Restate verbatim the span of lines below between the line with "(** C19: revert" and the line with "intros Ho Hp", including those two lines, and only that span.
┏━━
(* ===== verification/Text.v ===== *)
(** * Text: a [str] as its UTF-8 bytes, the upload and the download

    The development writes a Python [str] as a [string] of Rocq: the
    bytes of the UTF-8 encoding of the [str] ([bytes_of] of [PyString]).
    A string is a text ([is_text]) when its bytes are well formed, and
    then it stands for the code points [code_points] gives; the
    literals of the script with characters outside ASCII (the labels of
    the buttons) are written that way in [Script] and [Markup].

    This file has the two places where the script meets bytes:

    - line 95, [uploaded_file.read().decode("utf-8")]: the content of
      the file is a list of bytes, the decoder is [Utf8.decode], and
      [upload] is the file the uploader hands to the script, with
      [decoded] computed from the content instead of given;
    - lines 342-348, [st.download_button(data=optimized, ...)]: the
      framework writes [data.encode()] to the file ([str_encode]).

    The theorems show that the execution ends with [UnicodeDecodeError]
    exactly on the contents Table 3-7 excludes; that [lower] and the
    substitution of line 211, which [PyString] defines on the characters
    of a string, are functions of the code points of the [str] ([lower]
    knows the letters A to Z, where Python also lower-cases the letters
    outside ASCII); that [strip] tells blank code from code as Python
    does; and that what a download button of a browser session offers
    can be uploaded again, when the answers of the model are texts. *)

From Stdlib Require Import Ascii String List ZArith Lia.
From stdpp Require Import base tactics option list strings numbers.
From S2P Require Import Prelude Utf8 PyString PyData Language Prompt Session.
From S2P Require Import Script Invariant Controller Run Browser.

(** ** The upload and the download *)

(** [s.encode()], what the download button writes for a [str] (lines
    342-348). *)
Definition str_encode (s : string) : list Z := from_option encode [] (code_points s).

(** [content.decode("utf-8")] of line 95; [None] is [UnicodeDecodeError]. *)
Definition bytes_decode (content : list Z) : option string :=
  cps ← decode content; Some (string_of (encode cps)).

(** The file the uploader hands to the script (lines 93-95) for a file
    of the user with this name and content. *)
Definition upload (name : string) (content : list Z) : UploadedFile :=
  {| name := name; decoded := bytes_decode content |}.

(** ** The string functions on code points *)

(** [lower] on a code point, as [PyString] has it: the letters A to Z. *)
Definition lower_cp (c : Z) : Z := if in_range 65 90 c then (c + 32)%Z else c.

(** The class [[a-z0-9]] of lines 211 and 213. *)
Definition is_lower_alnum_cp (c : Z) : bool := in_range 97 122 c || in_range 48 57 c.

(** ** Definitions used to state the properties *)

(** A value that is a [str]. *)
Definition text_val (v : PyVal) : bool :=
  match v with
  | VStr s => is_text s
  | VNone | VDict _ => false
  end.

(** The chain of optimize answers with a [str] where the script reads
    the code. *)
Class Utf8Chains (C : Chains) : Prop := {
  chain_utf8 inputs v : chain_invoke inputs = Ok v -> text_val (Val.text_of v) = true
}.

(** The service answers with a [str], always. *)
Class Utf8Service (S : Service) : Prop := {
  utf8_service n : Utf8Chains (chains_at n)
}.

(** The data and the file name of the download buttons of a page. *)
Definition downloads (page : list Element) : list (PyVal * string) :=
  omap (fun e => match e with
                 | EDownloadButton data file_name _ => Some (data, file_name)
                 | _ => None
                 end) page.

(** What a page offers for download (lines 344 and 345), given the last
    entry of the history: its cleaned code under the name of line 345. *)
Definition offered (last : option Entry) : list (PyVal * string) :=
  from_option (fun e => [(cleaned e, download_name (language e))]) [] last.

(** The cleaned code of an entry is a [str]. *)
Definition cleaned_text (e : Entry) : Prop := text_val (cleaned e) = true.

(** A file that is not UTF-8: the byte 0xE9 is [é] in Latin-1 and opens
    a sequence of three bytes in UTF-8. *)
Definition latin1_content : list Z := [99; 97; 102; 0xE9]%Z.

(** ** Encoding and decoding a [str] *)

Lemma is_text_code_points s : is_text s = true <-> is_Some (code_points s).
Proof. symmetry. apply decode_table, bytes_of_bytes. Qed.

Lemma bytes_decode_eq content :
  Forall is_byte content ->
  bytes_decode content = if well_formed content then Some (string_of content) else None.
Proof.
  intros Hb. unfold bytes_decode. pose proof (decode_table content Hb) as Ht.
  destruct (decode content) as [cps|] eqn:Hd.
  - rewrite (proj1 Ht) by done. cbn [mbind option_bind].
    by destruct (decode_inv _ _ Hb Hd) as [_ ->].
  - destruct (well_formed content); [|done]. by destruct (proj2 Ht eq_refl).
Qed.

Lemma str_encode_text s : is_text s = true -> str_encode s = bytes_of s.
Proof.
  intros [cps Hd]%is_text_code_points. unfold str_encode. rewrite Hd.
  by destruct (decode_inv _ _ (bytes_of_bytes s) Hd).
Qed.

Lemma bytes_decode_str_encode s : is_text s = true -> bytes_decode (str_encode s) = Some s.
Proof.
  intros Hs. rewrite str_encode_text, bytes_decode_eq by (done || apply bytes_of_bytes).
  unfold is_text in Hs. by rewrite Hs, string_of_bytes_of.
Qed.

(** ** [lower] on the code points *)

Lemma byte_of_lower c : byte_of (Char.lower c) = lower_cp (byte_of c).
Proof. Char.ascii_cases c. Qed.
┗━━
┏━━
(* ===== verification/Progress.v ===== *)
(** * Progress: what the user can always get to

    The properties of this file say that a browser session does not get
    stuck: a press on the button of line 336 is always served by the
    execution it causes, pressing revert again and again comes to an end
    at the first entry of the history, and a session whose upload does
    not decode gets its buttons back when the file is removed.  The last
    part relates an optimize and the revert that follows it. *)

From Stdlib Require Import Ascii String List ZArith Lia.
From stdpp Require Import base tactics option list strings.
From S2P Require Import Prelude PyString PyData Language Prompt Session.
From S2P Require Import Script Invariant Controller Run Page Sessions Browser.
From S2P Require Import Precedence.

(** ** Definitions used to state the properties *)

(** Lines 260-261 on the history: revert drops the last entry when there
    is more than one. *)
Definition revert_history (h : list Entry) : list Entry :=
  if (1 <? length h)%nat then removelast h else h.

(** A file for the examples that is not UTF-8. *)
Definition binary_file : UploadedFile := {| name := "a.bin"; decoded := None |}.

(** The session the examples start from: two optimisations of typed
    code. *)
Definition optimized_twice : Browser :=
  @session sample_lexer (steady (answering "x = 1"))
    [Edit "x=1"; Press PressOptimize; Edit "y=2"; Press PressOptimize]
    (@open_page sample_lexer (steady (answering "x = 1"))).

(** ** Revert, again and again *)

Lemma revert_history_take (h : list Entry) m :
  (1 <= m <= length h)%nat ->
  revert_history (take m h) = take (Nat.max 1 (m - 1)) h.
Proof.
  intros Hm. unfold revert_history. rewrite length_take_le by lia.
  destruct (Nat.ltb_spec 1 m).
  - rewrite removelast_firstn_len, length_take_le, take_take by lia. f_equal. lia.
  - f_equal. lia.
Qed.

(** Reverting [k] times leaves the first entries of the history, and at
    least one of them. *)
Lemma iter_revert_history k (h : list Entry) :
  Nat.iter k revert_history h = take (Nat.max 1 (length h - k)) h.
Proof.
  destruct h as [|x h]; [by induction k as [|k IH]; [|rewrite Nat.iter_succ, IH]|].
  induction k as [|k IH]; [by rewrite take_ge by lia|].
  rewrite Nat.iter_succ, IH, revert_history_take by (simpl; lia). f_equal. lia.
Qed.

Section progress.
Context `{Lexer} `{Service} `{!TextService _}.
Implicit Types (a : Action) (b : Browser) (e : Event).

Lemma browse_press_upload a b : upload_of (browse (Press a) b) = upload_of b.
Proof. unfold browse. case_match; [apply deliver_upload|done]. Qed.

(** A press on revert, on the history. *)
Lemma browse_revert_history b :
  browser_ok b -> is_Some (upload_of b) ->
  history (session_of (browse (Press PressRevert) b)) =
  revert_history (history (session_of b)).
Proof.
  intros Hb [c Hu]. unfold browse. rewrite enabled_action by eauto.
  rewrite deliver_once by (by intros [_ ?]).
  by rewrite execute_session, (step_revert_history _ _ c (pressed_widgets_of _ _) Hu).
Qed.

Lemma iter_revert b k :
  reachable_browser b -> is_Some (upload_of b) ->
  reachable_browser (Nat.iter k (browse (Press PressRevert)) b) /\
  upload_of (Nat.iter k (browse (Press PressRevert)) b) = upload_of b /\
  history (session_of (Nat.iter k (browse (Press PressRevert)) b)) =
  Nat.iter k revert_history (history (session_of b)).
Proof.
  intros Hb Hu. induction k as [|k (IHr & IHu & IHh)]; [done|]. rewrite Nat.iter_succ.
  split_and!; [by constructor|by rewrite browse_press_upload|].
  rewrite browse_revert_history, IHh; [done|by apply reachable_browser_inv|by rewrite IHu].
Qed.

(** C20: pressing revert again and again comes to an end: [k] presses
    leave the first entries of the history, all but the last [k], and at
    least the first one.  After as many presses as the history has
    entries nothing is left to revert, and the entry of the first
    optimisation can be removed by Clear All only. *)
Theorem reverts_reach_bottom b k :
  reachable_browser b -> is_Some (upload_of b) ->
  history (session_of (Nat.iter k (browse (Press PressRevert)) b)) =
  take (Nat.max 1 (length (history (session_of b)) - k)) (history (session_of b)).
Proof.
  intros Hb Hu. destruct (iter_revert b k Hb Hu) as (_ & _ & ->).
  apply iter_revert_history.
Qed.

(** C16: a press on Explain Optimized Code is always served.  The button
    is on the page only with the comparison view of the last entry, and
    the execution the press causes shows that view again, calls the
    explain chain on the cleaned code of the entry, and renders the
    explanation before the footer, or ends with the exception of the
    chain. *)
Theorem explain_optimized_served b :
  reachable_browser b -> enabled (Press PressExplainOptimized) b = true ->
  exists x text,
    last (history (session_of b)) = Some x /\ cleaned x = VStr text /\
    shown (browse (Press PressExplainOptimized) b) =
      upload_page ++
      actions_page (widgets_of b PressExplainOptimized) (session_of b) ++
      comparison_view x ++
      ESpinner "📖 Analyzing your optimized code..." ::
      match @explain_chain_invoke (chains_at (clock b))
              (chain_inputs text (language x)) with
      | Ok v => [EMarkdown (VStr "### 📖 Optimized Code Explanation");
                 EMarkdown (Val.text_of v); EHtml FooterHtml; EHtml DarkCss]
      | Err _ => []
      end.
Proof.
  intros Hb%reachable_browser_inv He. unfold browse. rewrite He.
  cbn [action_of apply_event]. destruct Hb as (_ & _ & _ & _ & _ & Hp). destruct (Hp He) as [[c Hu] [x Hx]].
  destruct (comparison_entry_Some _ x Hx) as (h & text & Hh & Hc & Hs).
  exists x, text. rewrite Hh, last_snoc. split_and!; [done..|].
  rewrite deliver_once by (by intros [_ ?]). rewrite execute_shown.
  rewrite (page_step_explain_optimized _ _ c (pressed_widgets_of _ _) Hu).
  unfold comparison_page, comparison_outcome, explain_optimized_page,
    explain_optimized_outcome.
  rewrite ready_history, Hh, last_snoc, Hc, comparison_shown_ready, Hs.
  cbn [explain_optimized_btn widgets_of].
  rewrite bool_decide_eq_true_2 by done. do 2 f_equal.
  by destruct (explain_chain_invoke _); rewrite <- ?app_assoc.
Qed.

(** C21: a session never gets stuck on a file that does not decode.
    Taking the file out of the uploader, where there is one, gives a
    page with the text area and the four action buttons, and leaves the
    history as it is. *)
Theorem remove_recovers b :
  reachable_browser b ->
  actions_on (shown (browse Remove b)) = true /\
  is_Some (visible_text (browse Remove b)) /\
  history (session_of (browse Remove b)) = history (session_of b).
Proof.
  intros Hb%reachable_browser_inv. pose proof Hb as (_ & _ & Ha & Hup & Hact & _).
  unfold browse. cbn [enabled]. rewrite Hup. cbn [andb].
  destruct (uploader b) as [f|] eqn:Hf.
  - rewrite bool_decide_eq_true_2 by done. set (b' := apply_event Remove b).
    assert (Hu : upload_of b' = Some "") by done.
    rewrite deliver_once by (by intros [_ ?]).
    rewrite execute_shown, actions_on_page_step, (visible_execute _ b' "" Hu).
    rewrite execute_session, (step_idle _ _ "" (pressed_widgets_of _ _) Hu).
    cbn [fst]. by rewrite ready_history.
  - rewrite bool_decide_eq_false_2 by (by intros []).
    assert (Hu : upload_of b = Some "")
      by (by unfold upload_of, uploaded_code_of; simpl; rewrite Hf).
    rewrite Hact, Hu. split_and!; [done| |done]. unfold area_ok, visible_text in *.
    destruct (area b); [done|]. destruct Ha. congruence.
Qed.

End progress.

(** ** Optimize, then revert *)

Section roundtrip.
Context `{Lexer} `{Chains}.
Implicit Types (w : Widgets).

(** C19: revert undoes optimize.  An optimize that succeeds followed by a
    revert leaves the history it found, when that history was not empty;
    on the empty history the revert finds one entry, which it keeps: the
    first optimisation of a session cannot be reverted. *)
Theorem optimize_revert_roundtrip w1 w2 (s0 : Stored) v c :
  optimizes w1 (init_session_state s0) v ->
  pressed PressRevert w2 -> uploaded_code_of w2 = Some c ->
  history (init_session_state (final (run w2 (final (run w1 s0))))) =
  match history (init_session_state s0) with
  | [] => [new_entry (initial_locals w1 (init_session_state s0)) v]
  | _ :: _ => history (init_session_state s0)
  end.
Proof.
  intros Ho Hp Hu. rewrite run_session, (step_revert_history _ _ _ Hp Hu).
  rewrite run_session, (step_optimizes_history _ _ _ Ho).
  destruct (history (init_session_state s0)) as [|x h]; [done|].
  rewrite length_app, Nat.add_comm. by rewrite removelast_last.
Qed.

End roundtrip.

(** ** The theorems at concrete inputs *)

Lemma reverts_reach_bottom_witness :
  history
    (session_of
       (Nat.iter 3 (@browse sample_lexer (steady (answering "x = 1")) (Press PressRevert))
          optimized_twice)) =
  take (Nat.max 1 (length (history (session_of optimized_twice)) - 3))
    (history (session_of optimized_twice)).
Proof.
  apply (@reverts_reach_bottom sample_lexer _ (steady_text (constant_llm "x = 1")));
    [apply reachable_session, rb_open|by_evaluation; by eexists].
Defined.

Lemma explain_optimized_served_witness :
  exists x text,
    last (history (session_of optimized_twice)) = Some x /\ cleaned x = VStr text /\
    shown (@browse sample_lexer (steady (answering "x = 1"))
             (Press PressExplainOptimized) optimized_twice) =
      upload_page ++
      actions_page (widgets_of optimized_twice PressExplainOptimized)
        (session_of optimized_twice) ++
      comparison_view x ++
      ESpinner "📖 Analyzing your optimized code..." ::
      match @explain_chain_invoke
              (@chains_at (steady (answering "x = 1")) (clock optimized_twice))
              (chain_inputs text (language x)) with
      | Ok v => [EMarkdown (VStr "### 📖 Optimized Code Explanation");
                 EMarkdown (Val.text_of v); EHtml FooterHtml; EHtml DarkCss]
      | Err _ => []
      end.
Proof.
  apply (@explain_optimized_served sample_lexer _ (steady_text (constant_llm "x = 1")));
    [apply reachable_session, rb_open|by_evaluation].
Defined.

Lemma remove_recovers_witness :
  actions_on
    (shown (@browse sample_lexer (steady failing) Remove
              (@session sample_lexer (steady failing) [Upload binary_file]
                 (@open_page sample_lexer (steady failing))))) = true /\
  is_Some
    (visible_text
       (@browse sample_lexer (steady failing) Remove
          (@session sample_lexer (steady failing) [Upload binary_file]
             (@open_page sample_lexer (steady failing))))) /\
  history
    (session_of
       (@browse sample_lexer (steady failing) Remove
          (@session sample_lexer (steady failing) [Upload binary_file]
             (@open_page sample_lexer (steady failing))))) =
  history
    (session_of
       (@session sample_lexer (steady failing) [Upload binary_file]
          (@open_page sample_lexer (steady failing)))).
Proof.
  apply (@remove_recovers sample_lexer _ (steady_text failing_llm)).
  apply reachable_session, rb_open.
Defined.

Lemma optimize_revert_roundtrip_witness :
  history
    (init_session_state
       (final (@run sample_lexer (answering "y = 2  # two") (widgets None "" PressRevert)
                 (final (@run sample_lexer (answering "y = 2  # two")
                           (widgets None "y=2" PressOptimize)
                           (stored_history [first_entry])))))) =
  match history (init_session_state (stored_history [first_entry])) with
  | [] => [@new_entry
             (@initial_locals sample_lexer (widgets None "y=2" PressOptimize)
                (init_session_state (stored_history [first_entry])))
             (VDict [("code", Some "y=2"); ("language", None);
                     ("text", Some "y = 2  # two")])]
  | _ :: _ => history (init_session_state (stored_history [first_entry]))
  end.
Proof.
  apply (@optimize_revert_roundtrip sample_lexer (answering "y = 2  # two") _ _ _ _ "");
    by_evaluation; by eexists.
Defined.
┗━━
§ **Output of the exercise**:
(** C19: revert undoes optimize.  An optimize that succeeds followed by a
    revert leaves the history it found, when that history was not empty;
    on the empty history the revert finds one entry, which it keeps: the
    first optimisation of a session cannot be reverted. *)
Theorem optimize_revert_roundtrip w1 w2 (s0 : Stored) v c :
  optimizes w1 (init_session_state s0) v ->
  pressed PressRevert w2 -> uploaded_code_of w2 = Some c ->
  history (init_session_state (final (run w2 (final (run w1 s0))))) =
  match history (init_session_state s0) with
  | [] => [new_entry (initial_locals w1 (init_session_state s0)) v]
  | _ :: _ => history (init_session_state s0)
  end.
Proof.
  intros Ho Hp Hu. rewrite run_session, (step_revert_history _ _ _ Hp Hu).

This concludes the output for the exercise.